Looking for a store to purchase following

Minikin boost
Troll rda
Serpent mini 25
2x batteries
Paulies strawberry flavour 
Drip tip
Vape band
Atty stand

I see sir vape has all this but want to try get locally on east rand if possible 

Thanks 

Sent from my Redmi Note 3 using Tapatalk


----------



## Frostbite (9/5/17)

Atomix Vapes! Kempton park


Sent from my iPhone using Tapatalk


----------



## Heino13 (9/5/17)

Frostbite said:


> Atomix Vapes! Kempton park
> 
> 
> Sent from my iPhone using Tapatalk


Great thanks for quick reply 

Sent from my Redmi Note 3 using Tapatalk


----------



## Mender31 (9/5/17)

Heino13 said:


> So over the weekend some punk at work stole my mod plus 2x tanks. Box with extras for tank. Drip tip. Battery. Vape band and juice
> 
> Looking for a store to purchase following
> 
> ...


What type of asshole steals someone's vaping gear?? Geez...

Sent from my SM-J320FN using Tapatalk


----------



## Heino13 (9/5/17)

@Mender31 I was livid 
Couldn't believe it. He went through everything to look fox boxes etc
Was a laptop on my desk and other stuff but seems like wanted vape stuff only. Took a bottle of juice from guy in next office as well

Sent from my Redmi Note 3 using Tapatalk


----------



## Mender31 (9/5/17)

I hope it blows up in his face! Just check the classifieds, maybe he's stupid enough to try and sell it

Sent from my SM-J320FN using Tapatalk


----------



## craigb (9/5/17)

Paging @VapeGrrl from VapeClub
And
@Kurt Yeo at vapeaway

Also try @Vaperite South Africa and Vape King which have outlets in the greater Bedfordview area.


----------



## Heino13 (9/5/17)

craigb said:


> Paging @VapeGrrl from VapeClub
> And
> @Kurt Yeo at vapeaway
> 
> Also try @Vaperite South Africa and Vape King which have outlets in the greater Bedfordview area.


Thanks a lot 

Big thing is the boost it seems. Almost no one has it on their website

Sent from my Redmi Note 3 using Tapatalk


----------



## Vaperite South Africa (9/5/17)

@Heino13 we don't have much of what you are looking for but we have a lot of new devices and tanks which just arrived and we will give you a good discount to help you out after what happened. PM me if you want. 

Regards
Barry

Reactions: Like 5 | Winner 3


----------



## Stosta (9/5/17)

Vaperite South Africa said:


> @Heino13 we don't have much of what you are looking for but we have a lot of new devices and tanks which just arrived and we will give you a good discount to help you out after what happened.

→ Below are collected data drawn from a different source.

(* ===== verification/Error.v ===== *)
(** Error types and their conversions ([src/error.rs], and the error enums of
    [src/dwarf.rs], [src/macho.rs] and [src/pe.rs]).  An error of a third-party
    parser that a variant carries is a value of the parameter type [gimli_error] or
    [macho_error]. *)

From S2P Require Import Prelude.

Inductive Error : Type :=
| CouldNotReadStack (addr : Z)
| FramepointerUnwindingMovedBackwards
| DidNotAdvance
| IntegerOverflow
| ReturnAddressIsNull.

#[export] Instance Error_eq_dec : EqDecision Error.
Proof. solve_decision. Defined.

Section ForeignErrors.
Context {gimli_error macho_error : Type}.

Inductive DwarfUnwinderError : Type :=
| FdeFromOffsetFailed (e : gimli_error)
| UnwindInfoForAddressFailed (e : gimli_error)
| DwarfStackPointerMovedBackwards
| DwarfDidNotAdvance
| CouldNotRecoverCfa
| CouldNotRecoverReturnAddress
| CouldNotRecoverFramePointer.

Inductive CompactUnwindInfoUnwinderError : Type :=
| BadFormat (e : macho_error)
| AddressOutsideRange (address : Z)
| CallerCannotBeFrameless
| FunctionHasNoInfo
| BpOffsetDoesNotFit
| BadOpcodeKind (kind : Z)
| BadDwarfUnwinding (e : DwarfUnwinderError)
| NoTextBytesToLookUpIndirectStackOffset
| IndirectStackOffsetOutOfBounds
| StackAdjustOverflow
| StackSizeDoesNotFit
| StubFunctionCannotBeCaller
| InvalidFrameless.

Inductive PeUnwinderError : Type :=
| MissingUnwindInfoData (rva : Z)
| MissingInstructionData (rva : Z)
| MissingStackData (addr : option Z)
| UnwindInfoParseError
| Aarch64Unsupported.

Inductive UnwinderError : Type :=
| CompactUnwindInfo (e : CompactUnwindInfoUnwinderError)
| Dwarf (e : DwarfUnwinderError)
| Pe (e : PeUnwinderError)
| NoDwarfData
| NoModuleUnwindData
| EhFrameHdrCouldNotFindAddress
| DwarfCfiIndexCouldNotFindAddress.

(** The [From] implementations. *)
Definition UnwinderError_from_dwarf (e : DwarfUnwinderError) : UnwinderError := Dwarf e.
Definition UnwinderError_from_pe (e : PeUnwinderError) : UnwinderError := Pe e.
Definition UnwinderError_from_cui (e : CompactUnwindInfoUnwinderError) : UnwinderError :=
  match e with
  | BadDwarfUnwinding e => Dwarf e
  | e => CompactUnwindInfo e
  end.
End ForeignErrors.

Arguments DwarfUnwinderError : clear implicits.
Arguments CompactUnwindInfoUnwinderError : clear implicits.
Arguments UnwinderError : clear implicits.

(** [ConversionError] of [src/dwarf.rs]: why a DWARF row has no cacheable rule. *)
Inductive ConversionError : Type :=
| CfaIsExpression
| CfaIsOffsetFromUnknownRegister
| ReturnAddressRuleWithUnexpectedOffset
| ReturnAddressRuleWasWeird
| SpOffsetDoesNotFit
| RegisterNotStoredRelativeToCfa
| RestoringFpButNotLr
| LrStorageOffsetDoesNotFit
| FpStorageOffsetDoesNotFit
| SpOffsetFromFpDoesNotFit
| FramePointerRuleDoesNotRestoreLr
| FramePointerRuleDoesNotRestoreFp
| FramePointerRuleDoesNotRestoreBp
| FramePointerRuleHasStrangeBpOffset.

PM me if you want.
> 
> Regards
> Barry


Just... Epic Barry!


----------



## Cruzz_33 (9/5/17)

Heino13 said:


> @Mender31 I was livid
> Couldn't believe it. He went through everything to look fox boxes etc
> Was a laptop on my desk and other stuff but seems like wanted vape stuff only. Took a bottle of juice from guy in next office as well
> 
> Sent from my Redmi Note 3 using Tapatalk



@Heino13 pm me your details Drip Society will gladly send you and your colleague a bottle of juice each
@Escobar @KyleSociety

Reactions: Like 2 | Winner 5


----------



## Heino13 (10/5/17)

Vaperite South Africa said:


> @Heino13 we don't have much of what you are looking for but we have a lot of new devices and tanks which just arrived and we will give you a good discount to help you out after what happened. PM me if you want.
> 
> Regards
> Barry





Cruzz_33 said:


> @Heino13 pm me your details Drip Society will gladly send you and your colleague a bottle of juice each
> @Escobar @KyleSociety



WOW

I was amazed at some of the responses - this community is really great

Thanks to everyone I really appreciate it

Was not at work yesterday and when I got back this morning the guy we suspected and had in the office in Monday "returned" most of the things... Think it was better that I was not at work though...

25mm SM tank glass broken and then replacement missing
Juices gone obviously

Glad to be vaping again.

Reactions: Like 2 | Winner 1


----------



## Heino13 (11/5/17)

Cruzz_33 said:


> @Heino13 pm me your details Drip Society will gladly send you and your colleague a bottle of juice each
> @Escobar @KyleSociety


Just delivered 

EPIC juice

Thanks a lot guys






Sent from my Redmi Note 3 using Tapatalk

Reactions: Like 1 | Thanks 1


----------